The arcade has been reborn ... in every home that is willing to collect these devices. The only difference is that we used to pay a handful of quarters to jump around like a moron, and now it's costing us hundreds of dollars.

July 2, 2009

Things I Hate: Parents Suck Edition

Parents Who Let Their Kids Run Amok
You know what I'm talking about. These halfwit parents who seem to think there's no problem with letting their sugar-filled children run around public places disturbing all manner of civility. They plague almost any place you might want to go: theatres, malls, restaurants, outdoors in general. Children screaming and knocking things over while their parents talk on cellphones or stare depressingly into the middle distance and wonder where their life went wrong. Snap out of it, lady! And please tell Blake, or Chaz, or Gabe, or whatever his name is, to sit down and shut up! It sucks that these kids have no manners, but the parents suck more for not teaching them any.

Parents Who Are Tyrants
This might seem like the opposite of the first one, but really I'm talking about parents who are burdening their children with all their personal hopes and dreams, and pushing them far too hard at too young an age. If teaching in Korea has taught me anything, it's that some parents will do anything to force their children to succeed in a competitive world. In one particular example, I've heard tell of a young girl in the first grade who had to attend public school, several private academies, do online lessons, and complete homework assigned by her own mother. She's in the first grade!! Why is she doing four sets of homework? That's child abuse! It sounds like this child would have barely enough time to sleep, let alone play with her friends and do other important carefree things that make childhood joyful. Mom and Dad, stop suffocating your children with work and structure!

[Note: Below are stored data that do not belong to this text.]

(* ===== verification/HostMatch.v ===== *)
(** Host matching: which existing host a payload of IP addresses identifies.

    The pure decision code of [server/hosts/service/mod.rs]
    ([select_matching_host] and its helpers), [find_matching_host_by_ip_addresses]
    of [server/hosts/service/consolidate.rs] and the repairs of
    [server/hosts/service/create.rs] ([resolve_dangling_subnet_id],
    [remap_assignment_ip_ids], [resolve_owner_service_id],
    [should_prune_interfaces]). *)

From S2P Require Import Prelude Net Ports Position Entities Lldp Hosts.
Local Open Scope Z_scope.

(** ** Virtual-router MACs *)

(** Byte [i] of a MAC, the most significant first. *)
Definition mac_byte (m : MacAddress) (i : Z) : Z := Z.land (Z.shiftr m (40 - 8 * i)) 255.
Definition mac_bytes (m : MacAddress) : list Z := mac_byte m <$> [0; 1; 2; 3; 4; 5].

Definition is_virtual_router_mac (m : MacAddress) : bool :=
  let b := mac_bytes m in
  bool_decide (take 5 b = [0x00; 0x00; 0x5e; 0x00; 0x01])
  || bool_decide (take 5 b = [0x00; 0x00; 0x5e; 0x00; 0x02])
  || bool_decide (take 5 b = [0x00; 0x00; 0x0c; 0x07; 0xac])
  || (bool_decide (take 4 b = [0x00; 0x00; 0x0c; 0x9f])
      && (Z.land (mac_byte m 4) 0xf0 =? 0xf0)).

Definition has_virtual_router_mac (ip : IPAddress) : bool :=
  match mac_address (ip_base ip) with Some m => is_virtual_router_mac m | None => false end.

Definition has_real_mac (ip : IPAddress) : bool :=
  match mac_address (ip_base ip) with Some m => negb (is_virtual_router_mac m) | None => false end.

Definition is_loopback (ip : IpAddr) : bool :=
  match ip with V4 b => v4_is_loopback b | V6 b => v6_is_loopback b end.

Definition row_loopback (ip : IPAddress) : bool := is_loopback (ip_address (ip_base ip)).

Definition should_skip_for_matching (ip : IPAddress) : bool :=
  row_loopback ip || has_virtual_router_mac ip.

(** ** Row comparison *)

Definition mac_counts_for_payload (payload : list IPAddress) : gmap Z nat :=
  foldl (λ acc mac, <[mac := S (default 0%nat (acc !! mac))]> acc) ∅
    (omap (λ i, mac_address (ip_base i)) payload).

Definition ip_addresses_share_address (a b : IPAddress) : bool :=
  bool_decide (ip_address (ip_base a) = ip_address (ip_base b))
  && (subnet_id (ip_base a) =? subnet_id (ip_base b))%N.

Definition ip_addresses_match (incoming existing : IPAddress) (counts : gmap Z nat) : bool :=
  ip_addresses_share_address incoming existing
  || ((ip_id incoming =? ip_id existing)%N && negb (ip_id incoming =? uuid_nil)%N
      && negb (ip_id existing =? uuid_nil)%N)
  || match mac_address (ip_base incoming) with
     | Some mac =>
         bool_decide (mac_address (ip_base incoming) = mac_address (ip_base existing))
         && (default 0%nat (counts !! mac) =? 1)%nat
     | None => false
     end.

Parents Who Are Anti-Video Games
This is ongoing debate that is certainly not going to be solved here, but I'll throw in my two cents. I won't even try to tackle the whole "video games promote violent behaviour" issue, but simply complain about the "video games make children lazy and dumb" issue. I hate that statement because it's about as stupid as the parents who make it. For some reason parents want to attack video games for creating a generation of inactive social introverts. I guess because when you play games you sit in one spot, indoors, and that's about it. Well how is that different from tons of other activities? Writing, drawing, watching TV, using a computer; these are all activities that keep you fairly immobile. And how about reading!? Parents are always pushing their kids to read and study, but what is more inactive than that? You can't read Shakespeare while mountain biking. Yet no one attacks books for making kids lazy. I played games all throughout my childhood and I still found plenty of time to play outdoors, get exercise, breathe fresh air, and expand my imagination.

Also, parents who think reading is going to make kids smarter than playing games have obviously never seen a Japanese RPG. Studying history would be a relief from the reading required to play those games. I'm not saying games are going to make you smarter or boost your reflexes and coordination, but they are certainly not going to make you stupid. It's not a passive experience; you make choices and become engaged with characters and stories. A parent who is concerned about their child being lazy and dumb should get involved in various activities with them and teach them something. Instead these parents who are angry at their kids for playing video games too much, probably have their own asses parked in front of the TV.